(Task objective):
Using the records provided below, locate and copy each line that contains the word "Duration".

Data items
★ ★ ★ ★ ★ ★ ★
(* ===== verification/Disk.v ===== *)
(** * Files

    The files a node keeps (its record and its metadata), as far as the code looks at them.  Writing can
    fail: the code only logs a warning then, and the file keeps what it had, or what was written before
    the failure. *)

From S2P Require Import Prelude.

(** How a write turns out: the file could be created and everything was written; the directory or the file
    could not be created; writing stopped after [n] bytes of a file just truncated. *)
Inductive WriteOutcome :=
  | Written
  | NotOpened
  | CutAfter (n : nat).

#[export] Instance WriteOutcome_eq_dec : EqDecision WriteOutcome.
Proof. solve_decision. Defined.

(** [contents] is what can be read of the file, [None] if it cannot be opened or read.  [outcomes] is how
    the writes to come turn out, which the node has no say in; those not listed succeed. *)
Record File (A : Type) := mkFile {
  contents : option (list A);
  last_outcome : WriteOutcome;
  outcomes : list WriteOutcome;
}.
Arguments mkFile {_} _ _ _.
Arguments contents {_} _.
Arguments last_outcome {_} _.
Arguments outcomes {_} _.

(** A file as a starting node finds it. *)
Definition file_found {A} (found : option (list A)) (outcomes : list WriteOutcome) : File A :=
  mkFile found NotOpened outcomes.

Definition contents_after {A} (o : WriteOutcome) (old : option (list A)) (new : list A) : option (list A) :=
  match o with
  | Written => Some new
  | NotOpened => old
  | CutAfter n => Some (take n new)
  end.

Definition file_write {A} (f : File A) (new : list A) : File A :=
  let o := default Written (head (outcomes f)) in
  mkFile (contents_after o (contents f) new) o (tail (outcomes f)).

(** The file holds what was last written to it, as far as that write got. *)
Definition holds_write {A} (f : File A) (new : list A) : Prop :=
  match last_outcome f with
  | Written => contents f = Some new
  | NotOpened => True
  | CutAfter n => contents f = Some (take n new)
  end.

Lemma file_write_holds {A} (f : File A) new : holds_write (file_write f new) new.
Proof. unfold holds_write, file_write. cbn. by destruct (default _ _). Qed.

Lemma holds_written {A} (f : File A) new : holds_write f new -> last_outcome f = Written -> contents f = Some new.
Proof. unfold holds_write. intros Hf Ho. by rewrite Ho in Hf. Qed.

(** A write that changes nothing succeeded. *)
Lemma file_write_same {A} (f : File A) new : file_write f new = f -> contents f = Some new.
Proof.
  destruct f as [c o [|o' l]]; unfold file_write; cbn; [by intros [= -> _]|].
  intros [= _ _ Hl]. apply (f_equal length) in Hl. cbn in Hl. lia.
Qed.
(* ===== verification/Enr.v ===== *)
(** * Bit fields of a node record (the trait [Eth2Enr] of [discovery/enr.rs])

    The subnets a record says its node is on.  The other fields of a record are in [LocalEnr]. *)

From S2P Require Import Prelude Chain.

Definition ATTESTATION_BITFIELD_ENR_KEY : string := "attnets".
Definition SYNC_COMMITTEE_BITFIELD_ENR_KEY : string := "syncnets".

Section enr.
Context `{Libp2p}.

Definition attestation_bitfield (e : Enr) : result BitVector string :=
  let? r := ok_or (enr_get_bytes e ATTESTATION_BITFIELD_ENR_KEY) "ENR attestation bitfield non-existent"%string in
  let? bitfield_bytes := map_err (fun _ => "Invalid RLP Encoding"%string) r in
  map_err (fun _ => "Could not decode the ENR attnets bitfield"%string) (attnets_from_ssz bitfield_bytes).

Definition sync_committee_bitfield (e : Enr) : result BitVector string :=
  let? r := ok_or (enr_get_bytes e SYNC_COMMITTEE_BITFIELD_ENR_KEY)
              "ENR sync committee bitfield non-existent"%string in
  let? bitfield_bytes := map_err (fun _ => "Invalid RLP Encoding"%string) r in
  map_err (fun _ => "Could not decode the ENR syncnets bitfield"%string) (syncnets_from_ssz bitfield_bytes).

End enr.
(* ===== verification/ResponseLimiter.v ===== *)
(** * The limiter of our responses ([rpc/response_limiter.rs])

    Response chunks the rate limiter refuses are queued per peer and protocol; the timer of a queue
    releases as many as the limiter then allows. *)

From S2P Require Import Prelude Timers Chain Protocol Messages RateLimiter RateConfig SelfLimiter.

Section response_limiter.
Context `{ChainTypes} `{Libp2p} `{DelayQueue}.

Record QueuedResponse := mkQueuedResponse {
  qp_peer_id : PeerId;
  qp_connection_id : Z;
  qp_substream_id : Z;
  qp_response : RpcResponse;
  qp_protocol : Protocol;
  qp_queued_at : Duration;
}.

Record ResponseLimiter := mkResponseLimiter {
  limiter : RPCRateLimiter;
  delayed_responses : gmap (PeerId * Protocol) (list QueuedResponse);
  next_response : list ((PeerId * Protocol) * Instant);
}.

Definition ResponseLimiter_new (config : RateLimiterConfig) (c : ChainConfig) (e : Epoch) (now : Instant)
  : result ResponseLimiter string :=
  let? rl := new_with_config config c e now in
  Ok (mkResponseLimiter rl ∅ []).

Definition try_limiter (rl : RPCRateLimiter) (now : Instant) (peer_id : PeerId) (response : RpcResponse)
  (protocol : Protocol) : result unit Duration * RPCRateLimiter :=
  let '(res, rl) := rpc_allows rl now peer_id (response, protocol) in
  match res with
  | Ok _ => (Ok tt, rl)
  | Err TooLarge => (Ok tt, rl)
  | Err (TooSoon wait_time) => (Err wait_time, rl)
  end.
(* ===== verification/Rpc.v ===== *)
(** * The RPC behaviour ([rpc/mod.rs])

    The behaviour owns the two limiters, the inbound requests awaiting an answer and the queue of
    events for the swarm.  [None] stands for a panic of the code. *)

From S2P Require Import Prelude Timers Chain Protocol Messages Text RateLimiter.
From S2P Require Import RateConfig SelfLimiter ResponseLimiter Events.

Section rpc.
Context `{ChainTypes} `{Libp2p} `{HashIter} `{DelayQueue} {Id : Type}.

Record ActiveInboundRequest := mkActive {
  ai_peer_id : PeerId;
  ai_request_type : RequestType;
  ai_peer_disconnected : bool;
}.

Record RPCMessage := mkRPCMessage {
  rm_peer_id : PeerId;
  rm_connection_id : Z;
  rm_message : result (RPCReceived Id) (HandlerErr Id);
}.

(** [NotifyHandler] and the [ToSwarm] actions the behaviour uses. *)
Inductive NotifyHandlerKind :=
  | NotifyOne (connection_id : Z)
  | NotifyAny.

Inductive BehaviourAction :=
  | NotifyHandler (peer_id : PeerId) (handler : NotifyHandlerKind) (event : RPCSend Id)
  | GenerateEvent (m : RPCMessage)
  | CloseConnectionAll (peer_id : PeerId).

Record RPC := mkRPC {
  response_limiter : option ResponseLimiter;
  outbound_request_limiter : SelfRateLimiter Id;
  active_inbound_requests : gmap InboundRequestId ActiveInboundRequest;
  events : list BehaviourAction;
  rpc_seq_number : Z;
}.

Definition set_events (s : RPC) (ev : list BehaviourAction) : RPC :=
  mkRPC (response_limiter s) (outbound_request_limiter s) (active_inbound_requests s) ev
    (rpc_seq_number s).

(** [self.events.push]. *)
Definition push_event (s : RPC) (e : BehaviourAction) : RPC := set_events s (events s ++ [e]).

Definition set_active (s : RPC) (m : gmap InboundRequestId ActiveInboundRequest) : RPC :=
  mkRPC (response_limiter s) (outbound_request_limiter s) m (events s) (rpc_seq_number s).

Definition set_outbound (s : RPC) (l : SelfRateLimiter Id) : RPC :=
  mkRPC (response_limiter s) l (active_inbound_requests s) (events s) (rpc_seq_number s).

Definition set_response_limiter (s : RPC) (l : option ResponseLimiter) : RPC :=
  mkRPC l (outbound_request_limiter s) (active_inbound_requests s) (events s) (rpc_seq_number s).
★ ★ ★ ★ ★ ★ ★
(Problem solution):
  qp_queued_at : Duration;
  (protocol : Protocol) : result unit Duration * RPCRateLimiter :=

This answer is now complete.